Definition handle_update (s : StorageManager) (timestamp : datetime)
    (storage_name file_name : string) (new_size : Z)
  : StorageManager * Response :=
  let month_key := _get_month_key timestamp in
  let s1 := _ensure_month_init s month_key in
  match units_lookup STORAGE_UNITS storage_name with
  | None => (s1, Rejected UPDATE InvalidStorageName)
  | Some unit =>
    if is_free_plan s1 && negb (is_free_plan_allowed unit) then
      (s1, Rejected UPDATE NotOnFreePlan)
    else
      match files s1 !! file_name with
      | None => (s1, Rejected UPDATE FileDoesNotExist)
      | Some file =>
        if negb (bool_decide (File_storage file = storage_name)) then
          (s1, Rejected UPDATE FileNotInStorage)
        else
          let '(s2, exceeded) :=
            update_check_limit s1 month_key storage_name (File_size file)
              new_size in
          if exceeded then (s2, Rejected UPDATE FreePlanLimitExceeded)
          else
            let s3 :=
              update_perform s2 month_key storage_name file_name file new_size in
            let '(s4, total_fees) := _calculate_total_fees s3 month_key in
            (s4, Accepted UPDATE total_fees)
      end
  end.

(** ** [handle_calc] *)

(** The snapshot loop over [STORAGE_UNITS.keys()]: the same occupancy goes
    into the month's snapshot and into the end-of-month table. *)
Definition take_snapshot (occupancy : gmap string Z) (eom : gmap string Z)
  : gmap string Z * gmap string Z :=
  foldl (λ '(current_snapshot, eom1) s_name,
           (<[s_name := size_get occupancy s_name]> current_snapshot,
            <[s_name := size_get occupancy s_name]> eom1))
        (∅, eom) (STORAGE_UNITS.*1).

• • • • • • •

ASSIGNED TASK:
Return the listing exactly as it was given to you, with every line intact.

ANSWER BOX:
Definition handle_update (s : StorageManager) (timestamp : datetime)
    (storage_name file_name : string) (new_size : Z)
  : StorageManager * Response :=
  let month_key := _get_month_key timestamp in
  let s1 := _ensure_month_init s month_key in
  match units_lookup STORAGE_UNITS storage_name with
  | None => (s1, Rejected UPDATE InvalidStorageName)
  | Some unit =>
    if is_free_plan s1 && negb (is_free_plan_allowed unit) then
      (s1, Rejected UPDATE NotOnFreePlan)
    else
      match files s1 !! file_name with
      | None => (s1, Rejected UPDATE FileDoesNotExist)
      | Some file =>
        if negb (bool_decide (File_storage file = storage_name)) then
          (s1, Rejected UPDATE FileNotInStorage)
        else
          let '(s2, exceeded) :=
            update_check_limit s1 month_key storage_name (File_size file)
              new_size in
          if exceeded then (s2, Rejected UPDATE FreePlanLimitExceeded)
          else
            let s3 :=
              update_perform s2 month_key storage_name file_name file new_size in
            let '(s4, total_fees) := _calculate_total_fees s3 month_key in
            (s4, Accepted UPDATE total_fees)
      end
  end.

(** ** [handle_calc] *)

(** The snapshot loop over [STORAGE_UNITS.keys()]: the same occupancy goes
    into the month's snapshot and into the end-of-month table. *)
Definition take_snapshot (occupancy : gmap string Z) (eom : gmap string Z)
  : gmap string Z * gmap string Z :=
  foldl (λ '(current_snapshot, eom1) s_name,
           (<[s_name := size_get occupancy s_name]> current_snapshot,
            <[s_name := size_get occupancy s_name]> eom1))
        (∅, eom) (STORAGE_UNITS.*1).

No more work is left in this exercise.